Analyze all or a portion of Television Industries, Inc. v. CIR, using the Issue, Rule, Application, and Conclusion methodology in your comments below. Remember to “Blue Book” where appropriate.
Analyze all or a portion of Television Industries, Inc. v. CIR, using the Issue, Rule, Application, and Conclusion methodology in your comments below. Remember to “Blue Book” where appropriate.

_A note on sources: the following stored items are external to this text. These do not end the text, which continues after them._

Definition remove_case (d : dir) (parent : option nat) :
    RB (option nat * option nat + option nat) :=
  tmp ← rd (rbe_child (flip d)) parent;
  c ← RB_COLOR tmp;
  tmp ← (if bool_decide (c = RB_RED) then
           RB_SET_BLACKRED tmp parent;;
           rotate d parent;;
           rd (rbe_child (flip d)) parent
         else mret tmp);
  remove_case_black d parent tmp.

Section color.
Context (S : list nat) (h0 : nodes).
#[local] Abbreviation holds := (RbShape.holds S h0).

(** A tree that has the black height [n], or would have [n+1] with a black
    root, where [n+1] is wanted. *)
Definition short (n : nat) (t : tree) : Prop :=
  match t with
  | Node RB_RED l a r => rbt RB_BLACK n l ∧ rbt RB_BLACK n r
  | t => rbt RB_BLACK n t
  end.

Definition blackened (t : tree) : tree :=
  match t with Leaf => Leaf | Node _ l a r => Node RB_BLACK l a r end.

Lemma short_blackened n t : short n t → shade t = RB_RED → ∀ c, rbt c (1 + n) (blackened t).
Proof. by destruct t as [|[]]. Qed.

Lemma inorder_blackened t : inorder (blackened t) = inorder t.
Proof. by destruct t. Qed.
Lemma root_blackened t : root (blackened t) = root t.
Proof. by destruct t. Qed.

Lemma blacken_ok k t w :
  holds k t w → ∃ w', blacken (root t) w = Ok (tt, w') ∧ holds k (blackened t) w'.
Proof.
  destruct t as [|c l a r]; [by exists w|]. intros Hw.
  destruct (paint_ok _ _ _ DL _ RB_BLACK _ _ _ _ Hw) as (w' & E & Hw').
  exists w'. split; [|done]. unfold blacken. cbn [root]. by rewrite is_null_some.
Qed.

Facts: Wertheim (W) owned 900 shares (or 90%) of Nedick’s stock. Nedick’s repurchased the other 100 shares pursuant to an option. Potential buyer, Phoenix (P), wanted to buy stock from W. P agreed to buy the stock in exch. for 3 installment payments to be made over 6 mo. period for a total purchase price of $3,600,000. P made the first 2 installments and when 3rd installment was due, P borrowed the money from a third party lender. P used the money to pay the 3rd installment. At that point, P owned all of the outstanding stock. P offered to sell 260 shares to Nedick’s for $1,026,385 and Nedick’s accepted. P used $1,000,000 of that money to pay off the lender.

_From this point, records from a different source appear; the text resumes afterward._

(** ** The neighbours *)

(** The two are mirror images: the neighbour in direction [d]. *)
Definition toward (d : dir) (elm : option nat) : RB (option nat + option nat) :=
  n ← rd (rbe_child d) elm;
  mret (if is_null n then inr elm else inl n).

Definition neighbour (d : dir) (fuel : nat) (elm : option nat) : RB (option nat) :=
  r ← rd (rbe_child d) elm;
  if is_null r then
    up ← is_child (rd (rbe_child (flip d))) elm;
    if up : bool then RB_PARENT elm
    else
      elm ← loop fuel (climb_body (rd (rbe_child d))) elm;
      RB_PARENT elm
  else
    elm ← rd (rbe_child d) elm;
    loop fuel (toward (flip d)) elm.

Lemma next_neighbour : RB_NEXT = neighbour DR.
Proof. reflexivity. Qed.
Lemma prev_neighbour : RB_PREV = neighbour DL.
Proof. reflexivity. Qed.

Lemma toward_ok d fuel w : ∀ t p,
  own (rb_nodes w) p t → t ≠ Leaf → (height t ≤ fuel)%nat →
  loop fuel (toward d) (root t) w = Ok (outer d (inorder t), w).
Proof.
  induction fuel as [|fuel IH]; intros t p Ho Hne Hf; (destruct t as [|c l a r]; [done|]);
    [cbn in Hf; lia|].
  destruct (own_get _ _ _ _ _ _ d Ho) as (n & Ea & Ec & Hs).
  assert (E : toward d (Some a) w =
    Ok (if is_null (root (side d l r)) then inr (Some a) else inl (root (side d l r)), w)).
  { unfold toward. by rewrite (st_bind_ok _ _ _ _ _ (rd_ok _ a _ w Ea)), Ec. }
  pose proof (height_side d c l a r). rewrite outer_node. cbn [root].
  destruct (side d l r) as [|c' l' a' r'] eqn:Es; [by apply loop_last|].
  rewrite (loop_next _ _ _ _ _ _ E), <-Es. apply (IH _ (Some a)); rewrite Es; [done..|lia].
Qed.

(** The neighbour outside of the focus. *)
Definition beyond (d : dir) (k : zipper) : option nat :=
  match d with DL => last (before k) | DR => head (after k) end.

Lemma beyond_frame d d' c a s k :
  beyond d (Frame d' c a s :: k) = if decide (d' = d) then beyond d k else Some a.
Proof.
  destruct d, d'; cbn; try done. by rewrite (assoc_L (++)), last_app.
Qed.

Section neighbour.
Context (S : list nat) (h0 : nodes).

Lemma is_child_ok d k c l a r w :
  holds S h0 k (Node c l a r) w →
  is_child (rd (rbe_child d)) (Some a) w =
    Ok (match k with [] => false | Frame d' _ _ _ :: _ => bool_decide (d' = d) end, w).
Proof.
  intros Hw. pose proof (focus_get _ _ _ DL _ _ _ _ _ Hw) as Ea. cbn [links] in Ea.
  unfold is_child, RB_PARENT. rewrite (st_bind_ok _ _ _ _ _ (rd_ok _ a _ w Ea)).
  destruct k as [|[d' c' p s] k]; [done|]. cbn [rbe_parent above f_addr] in *.
  rewrite is_null_some. pose proof (above_get _ _ _ _ _ _ _ _ _ Hw) as Ep.
  rewrite !(st_bind_ok _ _ _ _ _ (rd_ok _ a _ w Ea)). cbn [rbe_parent].
  rewrite (st_bind_ok _ _ _ _ _ (rd_ok _ p _ w Ep)). apply holds_up in Hw.
  pose proof (other_child _ _ _ _ _ _ _ _ a _ Hw eq_refl) as Hne.
  unfold mret, st_ret. repeat f_equal. apply bool_decide_ext.
  destruct d, d'; cbn; (split; [congruence|done]).
Qed.

Lemma climb_ok d fuel : ∀ k c l a r w,
  holds S h0 k (Node c l a r) w → (length k < fuel)%nat →
  (elm ← loop fuel (climb_body (rd (rbe_child d))) (Some a); RB_PARENT elm) w = Ok (beyond d k, w).
Proof.
  induction fuel as [|fuel IH]; intros k c l a r w Hw Hf; [lia|].
  pose proof (is_child_ok d _ _ _ _ _ _ Hw) as Ec.
  pose proof (focus_get _ _ _ DL _ _ _ _ _ Hw) as Ea. cbn [links] in Ea.
  destruct k as [|[d' c' p s] k].
  { rewrite (st_bind_ok _ _ _ (Some a) w).
    - unfold RB_PARENT. rewrite (rd_ok _ a _ w Ea). by destruct d.
    - apply loop_last. unfold climb_body. by rewrite (st_bind_ok _ _ _ _ _ Ec). }
  rewrite beyond_frame. destruct (decide (d' = d)) as [->|Hd].
  - rewrite bool_decide_eq_true_2 in Ec by done.
    assert (E : climb_body (rd (rbe_child d)) (Some a) w = Ok (inl (Some p), w)).
    { unfold climb_body, RB_PARENT. rewrite (st_bind_ok _ _ _ _ _ Ec).
      by rewrite (st_bind_ok _ _ _ _ _ (rd_ok _ a _ w Ea)). }
    unfold mbind, st_bind. rewrite (loop_next _ _ _ _ _ _ E).
    apply holds_up in Hw. rewrite mk_node in Hw. eapply IH; [exact Hw|cbn in Hf; lia].
  - rewrite bool_decide_eq_false_2 in Ec by done.
    rewrite (st_bind_ok _ _ _ (Some a) w).
    + unfold RB_PARENT. by rewrite (rd_ok _ a _ w Ea).
    + apply loop_last. unfold climb_body. by rewrite (st_bind_ok _ _ _ _ _ Ec).
Qed.

Lemma neighbour_ok d fuel k c l a r w :
  holds S h0 k (Node c l a r) w → (height (plug k (Node c l a r)) < fuel)%nat →
  neighbour d fuel (Some a) w =
    Ok (match side d l r with Leaf => beyond d k | s => outer (flip d) (inorder s) end, w).
Proof.
  intros Hw Hf. pose proof (height_plug k (Node c l a r)) as Hh.
  pose proof (height_side d c l a r) as Hs.
  destruct (own_get _ _ _ _ _ _ d (ho_tree _ _ _ _ _ Hw)) as (n & Ea & Ec & Ho).
  unfold neighbour. rewrite !(st_bind_ok _ _ _ _ _ (rd_ok _ a _ w Ea)), Ec.
  destruct (side d l r) as [|c' l' a' r'] eqn:Es; cbn [root].
  - rewrite is_null_none, (st_bind_ok _ _ _ _ _ (is_child_ok _ _ _ _ _ _ _ Hw)).
    destruct k as [|[d' c2 p s] k].
    { eapply climb_ok; [exact Hw|cbn; lia]. }
    rewrite beyond_frame. destruct (decide (d' = flip d)) as [->|Hd].
    + rewrite bool_decide_eq_true_2, decide_False by (try done; by destruct d).
      pose proof (focus_get _ _ _ DL _ _ _ _ _ Hw) as Ea'. unfold RB_PARENT.
      by rewrite (rd_ok _ a _ w Ea').
    + rewrite bool_decide_eq_false_2 by done. rewrite <-beyond_frame with (c := c2) (s := s).
      eapply climb_ok; [exact Hw|cbn in *; lia].
  - rewrite is_null_some, (st_bind_ok _ _ _ _ _ (rd_ok _ a _ w Ea)), Ec.
    change (Some a') with (root (Node c' l' a' r')).
    apply (toward_ok _ _ _ _ _ Ho); [done|lia].
Qed.
End neighbour.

Issue: How should the transaction in which P surrenders 260 shares for $1,026,385 from Nedick’s be taxed?
Application: Basically, this is an acquisition with a redemption as part of the transaction where part of the consideration of P pays to acquire N is being paid out of N. N’s assets themselves are being used to pay for some of purchase of N.

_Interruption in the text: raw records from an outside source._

(* ===== verification/CString.v ===== *)
(** * C strings

    Zero-terminated strings inside a buffer, the functions of <string.h>,
    <ctype.h> and <stdlib.h> the sources use on them, and the promise of the
    tokenizer [ctb_strtok_s] as an interface. *)

From S2P Require Import Prelude.
From Stdlib Require Import Ascii.
From Stdlib Require String.
#[global] Open Scope char_scope.
#[global] Open Scope Z_scope.

Abbreviation cbuf := (list ascii).
Definition NUL : ascii := Ascii.zero.
Definition str (s : string) : cbuf := String.list_ascii_of_string s.

#[export] Instance ascii_eq_dec : EqDecision ascii := Ascii.ascii_dec.

(** The characters up to the terminator; running out of the buffer is an
    access out of bounds. *)
Fixpoint c_str (l : cbuf) : outcome cbuf :=
  match l with
  | [] => Fault OutOfBounds
  | c :: l => if decide (c = NUL) then mret [] else s ← c_str l; mret (c :: s)
  end.

(** A [char const *] into a buffer: an offset, or null. *)
Definition cstr_at (buf : cbuf) (p : option nat) : outcome cbuf :=
  match p with None => Fault NullDeref | Some p => c_str (drop p buf) end.

Definition char_at (buf : cbuf) (p : nat) : outcome ascii :=
  match buf !! p with Some c => mret c | None => Fault OutOfBounds end.

Definition strlen (buf : cbuf) (p : nat) : outcome nat :=
  s ← cstr_at buf (Some p); mret (length s).

(** [!strcmp(p, lit)] *)
Definition streq (buf : cbuf) (p : option nat) (lit : string) : outcome bool :=
  s ← cstr_at buf p; mret (bool_decide (s = str lit)).

(** ** Numbers *)
Definition isspace (c : ascii) : bool :=
  let n := nat_of_ascii c in (n =? 32)%nat || ((9 <=? n)%nat && (n <=? 13)%nat).

(** [strchr("0123456789", c) - digits], for [c] other than the terminator. *)
Definition digit (c : ascii) : option Z :=
  let n := Z.of_nat (nat_of_ascii c) in
  if decide (48 ≤ n ≤ 57) then Some (n - 48) else None.

Fixpoint spaces (l : cbuf) : nat :=
  match l with c :: l => if isspace c then S (spaces l) else 0%nat | [] => 0%nat end.

Fixpoint lead_digits (l : cbuf) : list Z :=
  match l with
  | c :: l => match digit c with Some d => d :: lead_digits l | None => [] end
  | [] => []
  end.

Definition dec_value (acc : Z) (ds : list Z) : Z := foldl (λ a d, a * 10 + d) acc ds.

Definition LONG_MAX : Z := 2 ^ 63 - 1.
Definition LONG_MIN : Z := - 2 ^ 63.

Definition clamp_long (z : Z) : Z := Z.max LONG_MIN (Z.min LONG_MAX z).

(** The sign [strtol] accepts: whether it is a minus, and its length. *)
Definition lead_sign (l : cbuf) : bool * nat :=
  match l with
  | "-" :: _ => (true, 1%nat)
  | "+" :: _ => (false, 1%nat)
  | _ => (false, 0%nat)
  end.

(** [strtol(l, &end, 10)], with [long] of 64 bits: the value, saturated, and
    [end - l], which is zero when there is no number. *)
Definition strtol (l : cbuf) : Z * nat :=
  let n := spaces l in
  let '(neg, k) := lead_sign (drop n l) in
  let ds := lead_digits (drop (n + k) l) in
  match ds with
  | [] => (0, 0%nat)
  | _ =>
      let v := dec_value 0 ds in
      (clamp_long (if neg then - v else v), (n + k + length ds)%nat)
  end.

(** ** The tokenizer

    [ctb_strtok_s(s, &max, delim, &ctx)] follows C11 K.3.7.3.1.  On the string
    [t] at the start of the search it skips the delimiters in front, makes the
    maximal run without delimiters the token, and ends it in place.  What the
    standard leaves open about [ctx] when no delimiter follows the token (null
    or the terminator) stays open here. *)
Record strtok_res := StrtokRes {
  sr_tok : option nat;
  sr_buf : cbuf;
  sr_ctx : option nat
}.

Class CtbStr := {
  ctb_strtok_s : cbuf → nat → nat → cbuf → strtok_res;
  strtok_split pre ds tok c rest post delim :
    NUL ∉ ds ++ tok ++ c :: rest →
    Forall (.∈ delim) ds → tok ≠ [] → Forall (.∉ delim) tok → c ∈ delim →
    ctb_strtok_s (pre ++ ds ++ tok ++ c :: rest ++ NUL :: post) (length pre)
                 (S (length (ds ++ tok ++ c :: rest))) delim =
      StrtokRes (Some (length pre + length ds)%nat)
                (pre ++ ds ++ tok ++ NUL :: rest ++ NUL :: post)
                (Some (length pre + length ds + length tok + 1)%nat);
  strtok_last pre ds tok post delim :
    NUL ∉ ds ++ tok →
    Forall (.∈ delim) ds → tok ≠ [] → Forall (.∉ delim) tok →
    let r := ctb_strtok_s (pre ++ ds ++ tok ++ NUL :: post) (length pre)
                          (S (length (ds ++ tok))) delim in
    sr_tok r = Some (length pre + length ds)%nat ∧
    sr_buf r = pre ++ ds ++ tok ++ NUL :: post ∧
    (sr_ctx r = None ∨
     sr_ctx r = Some (length pre + length ds + length tok)%nat);
  strtok_none pre ds post delim :
    NUL ∉ ds → Forall (.∈ delim) ds →
    let r := ctb_strtok_s (pre ++ ds ++ NUL :: post) (length pre)
                          (S (length ds)) delim in
    sr_tok r = None ∧ sr_buf r = pre ++ ds ++ NUL :: post
}.

(** ** Lemmas *)

Lemma c_str_app s post : NUL ∉ s → c_str (s ++ NUL :: post) = Ok s.
Proof.
  induction s as [|c s IH]; intros Hs; simpl.
  - done.
  - rewrite decide_False by set_solver. by rewrite IH by set_solver.
Qed.

Lemma cstr_at_app pre s post :
  NUL ∉ s → cstr_at (pre ++ s ++ NUL :: post) (Some (length pre)) = Ok s.
Proof. intros. unfold cstr_at. rewrite drop_app_length. by apply c_str_app. Qed.

Lemma cstr_at_eq buf p pre s post :
  buf = pre ++ s ++ NUL :: post → p = length pre → NUL ∉ s →
  cstr_at buf (Some p) = Ok s.
Proof. intros -> ->. apply cstr_at_app. Qed.

Lemma char_at_eq buf p pre c post :
  buf = pre ++ c :: post → p = length pre → char_at buf p = Ok c.
Proof. intros -> ->. unfold char_at. by rewrite list_lookup_middle. Qed.

Lemma digit_range c d : digit c = Some d → 0 ≤ d ≤ 9.
Proof. unfold digit. case_decide; [|done]. intros [= <-]. lia. Qed.

Lemma dec_value_snoc acc ds d : dec_value acc (ds ++ [d]) = dec_value acc ds * 10 + d.
Proof. unfold dec_value. by rewrite foldl_app. Qed.

Lemma dec_value_cons acc d ds : dec_value acc (d :: ds) = dec_value (acc * 10 + d) ds.
Proof. done. Qed.

Lemma dec_value_ge acc ds : 0 ≤ acc → Forall (λ d, 0 ≤ d ≤ 9) ds → acc ≤ dec_value acc ds.
Proof.
  revert acc. induction ds as [|d ds IH]; intros acc Ha Hd; [done|].
  inversion_clear Hd. rewrite dec_value_cons.
  transitivity (acc * 10 + d); [lia|]. apply IH; [lia|done].
Qed.

Lemma lead_digits_range l : Forall (λ d, 0 ≤ d ≤ 9) (lead_digits l).
Proof.
  induction l as [|c l IH]; simpl; [done|].
  destruct (digit c) eqn:E; [|done]. constructor; [by eapply digit_range|done].
Qed.

(** ** The interface can be met

    A tokenizer written from the text of the standard, for concrete runs. *)
Fixpoint run_length (P : ascii → bool) (l : cbuf) : nat :=
  match l with c :: l => if P c then S (run_length P l) else 0%nat | [] => 0%nat end.

Definition std_strtok_s (buf : cbuf) (p max : nat) (delim : cbuf) : strtok_res :=
  let is_delim c := bool_decide (c ∈ delim) in
  let t := take (pred max) (drop p buf) in
  let n := run_length is_delim t in
  let t := drop n t in
  let k := run_length (λ c, negb (is_delim c)) t in
  match t with
  | [] => StrtokRes None buf None
  | _ =>
      match drop k t with
      | [] => StrtokRes (Some (p + n)%nat) buf (Some (p + n + k)%nat)
      | _ => StrtokRes (Some (p + n)%nat) (<[(p + n + k)%nat := NUL]> buf)
                       (Some (p + n + k + 1)%nat)
      end
  end.

Lemma run_length_app P l k :
  Forall (λ c, P c = true) l → (match k with c :: _ => P c = false | [] => True end) →
  run_length P (l ++ k) = length l.
Proof.
  intros Hl Hk. induction Hl as [|c l Hc _ IH]; simpl.
  - destruct k as [|c k]; [done|]. simpl. by rewrite Hk.
  - by rewrite Hc, IH.
Qed.

Section std_strtok.
Context (delim : cbuf).
Let is_delim c := bool_decide (c ∈ delim).

(** The runs the tokenizer finds in [ds ++ tok ++ tl]. *)
Lemma std_runs ds tok tl :
  Forall (.∈ delim) ds → Forall (.∉ delim) tok →
  (tok = [] → tl = []) → (match tl with c :: _ => c ∈ delim | [] => True end) →
  run_length is_delim (ds ++ tok ++ tl) = length ds ∧
  run_length (λ c, negb (is_delim c)) (tok ++ tl) = length tok.
Proof.
  intros Hds Htok Hnil Htl. unfold is_delim. split.
  - apply run_length_app.
    + eapply Forall_impl; [exact Hds|]. intros c Hc. by apply bool_decide_eq_true.
    + destruct tok as [|c tok]; [by rewrite (Hnil eq_refl)|].
      inversion_clear Htok. by apply bool_decide_eq_false.
  - apply run_length_app.
    + eapply Forall_impl; [exact Htok|]. intros c Hc. by rewrite bool_decide_eq_false_2.
    + destruct tl as [|c tl]; [done|]. by rewrite bool_decide_eq_true_2.
Qed.
End std_strtok.

Lemma std_string pre (t : cbuf) post :
  take (pred (S (length t))) (drop (length pre) (pre ++ t ++ NUL :: post)) = t.
Proof. rewrite drop_app_length. simpl. by rewrite take_app_length. Qed.

Lemma std_strtok_split pre ds tok c rest post delim :
  NUL ∉ ds ++ tok ++ c :: rest →
  Forall (.∈ delim) ds → tok ≠ [] → Forall (.∉ delim) tok → c ∈ delim →
  std_strtok_s (pre ++ ds ++ tok ++ c :: rest ++ NUL :: post) (length pre)
               (S (length (ds ++ tok ++ c :: rest))) delim =
    StrtokRes (Some (length pre + length ds)%nat)
              (pre ++ ds ++ tok ++ NUL :: rest ++ NUL :: post)
              (Some (length pre + length ds + length tok + 1)%nat).
Proof.
  intros _ Hds Hne Htok Hc. unfold std_strtok_s.
  replace (pre ++ ds ++ tok ++ c :: rest ++ NUL :: post) with
    (pre ++ (ds ++ tok ++ c :: rest) ++ NUL :: post) by (by rewrite <-!app_assoc).
  rewrite std_string.
  destruct (std_runs delim ds tok (c :: rest)) as [-> Hk]; [done..|].
  rewrite drop_app_length, Hk, drop_app_length.
  destruct (tok ++ c :: rest) as [|x y] eqn:E; [by destruct tok|]. rewrite <-E. f_equal.
  replace (pre ++ (ds ++ tok ++ c :: rest) ++ NUL :: post) with
    ((pre ++ ds ++ tok) ++ c :: rest ++ NUL :: post) by (by rewrite <-!app_assoc).
  rewrite insert_app_r_alt by (rewrite !length_app; lia).
  replace (_ - _)%nat with 0%nat by (rewrite !length_app; lia).
  simpl. by rewrite <-!app_assoc.
Qed.

Lemma std_strtok_last pre ds tok post delim :
  NUL ∉ ds ++ tok →
  Forall (.∈ delim) ds → tok ≠ [] → Forall (.∉ delim) tok →
  let r := std_strtok_s (pre ++ ds ++ tok ++ NUL :: post) (length pre)
                        (S (length (ds ++ tok))) delim in
  sr_tok r = Some (length pre + length ds)%nat ∧
  sr_buf r = pre ++ ds ++ tok ++ NUL :: post ∧
  (sr_ctx r = None ∨ sr_ctx r = Some (length pre + length ds + length tok)%nat).
Proof.
  intros _ Hds Hne Htok. unfold std_strtok_s.
  rewrite (app_assoc ds tok), std_string.
  destruct (std_runs delim ds tok []) as [Hn Hk]; [done..|].
  rewrite app_nil_r in Hn, Hk. rewrite Hn, drop_app_length, Hk, drop_all.
  destruct tok; [done|]. rewrite <-app_assoc. cbn. auto.
Qed.

Lemma std_strtok_none pre ds post delim :
  NUL ∉ ds → Forall (.∈ delim) ds →
  let r := std_strtok_s (pre ++ ds ++ NUL :: post) (length pre) (S (length ds)) delim in
  sr_tok r = None ∧ sr_buf r = pre ++ ds ++ NUL :: post.
Proof.
  intros _ Hds. unfold std_strtok_s. rewrite std_string.
  destruct (std_runs delim ds [] []) as [Hn _]; [done..|].
  simpl in Hn. rewrite app_nil_r in Hn. by rewrite Hn, drop_all.
Qed.

Definition std_ctb_str : CtbStr := {|
  ctb_strtok_s := std_strtok_s;
  strtok_split := std_strtok_split;
  strtok_last := std_strtok_last;
  strtok_none := std_strtok_none
|}.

Conclusion: The transaction is essentially equivalent to a dividend. At the time of the redemption, P owned 100% of N. After the redemption, P still owns 100% of N. Since, P is the sole shldr of this company, P doesn’t meet the safe harbor and there is no evidence of a partial liquidation. The 1/3 interest in fact resulted in a distribution of e & p out of corporation. That momentary interest, even thou short-lived, was significant.